Eric is a restauranteur who is motivated entirely by profit. He moves to a very racist majority-white area where white people refuse to dine with black people. Since he wants to attract as many customers as possible, he sets up a NO BLACKS ALLOWED sign in front of his restaurant. Is Eric racist?

Fiona is an honest-to-goodness white separatist. She believes that racial groups are the natural unit of community, and that they would all be happiest set apart from each other. She doesn’t believe that any race is better than any other, just that they would all be happier if they were separate and able to do their own thing. She supports a partition plan that gives whites the US Midwest, Latinos the Southwest, and blacks the Southeast, leaving the Northeast and Northwest as multiracial enclaves for people who like that kind of thing. She would not use genocide to eliminate other races in these areas, but hopes that once the partition is set up races would migrate of their own accord. She works together with black separatist groups, believing that they share a common vision, and she hopes their countries will remain allies once they are separate. Is Fiona racist?

II.

As usual, the answer is that “racism” is a confusing word that serves as a mishmash of unlike concepts. Here are some of the definitions people use for racism:

1. Definition By Motives: An irrational feeling of hatred toward some race that causes someone to want to hurt or discriminate against them.

2. Definition By Belief: A belief that some race has negative qualities or is inferior, especially if this is innate/genetic.

3. Definition By Consequences: Anything whose consequence is harm to minorities or promotion of white supremacy, regardless of whether or not this is intentional.

Some thoughts:

Definition By Consequences Doesn’t Match Real-World Usage

I know that Definition By Consequences is the really sophisticated one, the ones that scholars in the area are most likely to unite around. But I also think it’s uniquely bad at capturing the way anyone uses the word “racism” in real life. Let me give four examples.

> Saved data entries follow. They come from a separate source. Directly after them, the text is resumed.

Lemma handle_request_fe_spec req fd o c s0 :
  req <> [] -> ready (sys s0) fd o c -> faults (sys s0) = [] -> nonul (errmsg s0) ->
  let a := answer_to (bad_request_fe req) (errmsg s0) req in
  exists s1, handle_request_fe req (Z.of_nat (length req)) fd s0 = (Ret tt, s1) /\
    errmsg s1 = said (errmsg s0) a /\ answered o c (sys s0) (sys s1) a.
Proof.
  intros Hne Hr Hf Hz a. unfold a, answer_to in *. clear a. unfold handle_request_fe.
  replace (Z.to_nat (Z.of_nat (length req) - 1)) with (length req - 1)%nat by lia. rewrite Nat2Z.id, take_ge by done.
  destruct (Z.eqb_spec (nth (length req - 1) req 0) 0) as [Hl|Hl]; cbn [negb] in *.
  2: { run print_errmsg_run; [|apply bad_request_fe_nonul].
       apply (refuse_silent fd o c (Server _ _ _ _)); [done|by apply Forall_take, bad_request_fe_nonul|done]. }
  run parse_run; [|done..]. cbn [errmsg sys pathname oflag].
  pose proof (parse_nonul (errmsg s0) (cstr req) Hz (cstr_nonul _)) as Hpn.
  destruct (parse_request (errmsg s0) (cstr req)) as [text|[path flags]].
  { by apply (refuse_silent fd o c (Server (sys s0) text (pathname s0) (oflag s0))). }
  cbn [Z.ltb Z.compare]. unfold Prelude.bind at 1, get at 1. cbn [pathname oflag].
  destruct (sys_open path flags) as [e|od] eqn:Eo.
  - destruct (open_fails path flags e (Server (sys s0) (errmsg s0) path flags) Eo) as (x2 & Hrun2 & Hx2 & Herr).
    run Hrun2. cbn [Z.ltb Z.compare]. run Herr. run print_errmsg_run; [|by apply cant_open_nonul].
    destruct (refuse_silent fd o c (Server x2 (cant_open path e) path flags)) as (s3 & Hrun3 & He3 & Hans).
    + by eapply ready_linked.
    + by apply Forall_take, cant_open_nonul.
    + destruct Hx2 as (_ & _ & E). cbn in E |- *. by rewrite E.
    + exists s3. split_and!; [exact Hrun3|done|]. by eapply answered_linked; [exact Hx2|exact Hans|apply linked_refl].
  - destruct (grant_run fd o c (Server (sys s0) (errmsg s0) path flags) path flags od Eo Hr Hf)
      as (f & x1 & x2 & Hop & Hge & Hsend & Hcl). cbn [errmsg pathname oflag] in *.
    run Hop. rewrite (proj2 (Z.ltb_ge f 0) Hge). run Hsend. cbn [Z.ltb Z.compare]. unfold Prelude.bind at 1. cbn [ret].
    destruct (Hcl x2 (linked_refl _)) as (x4 & Hrun4 & Hans). by eexists.
Qed.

First, by this definition, racism can never cause anything. People like to ask questions like “Did racism contribute to electing Donald Trump?” Under this definition, the question makes no sense. It’s barely even grammatical. “Did things whose consequence is harm minorities whether or not such harm is intentional contribute to the election of Donald Trump?” Huh? If racism is just a description of what consequences something has, then it can’t be used as an causal explanation.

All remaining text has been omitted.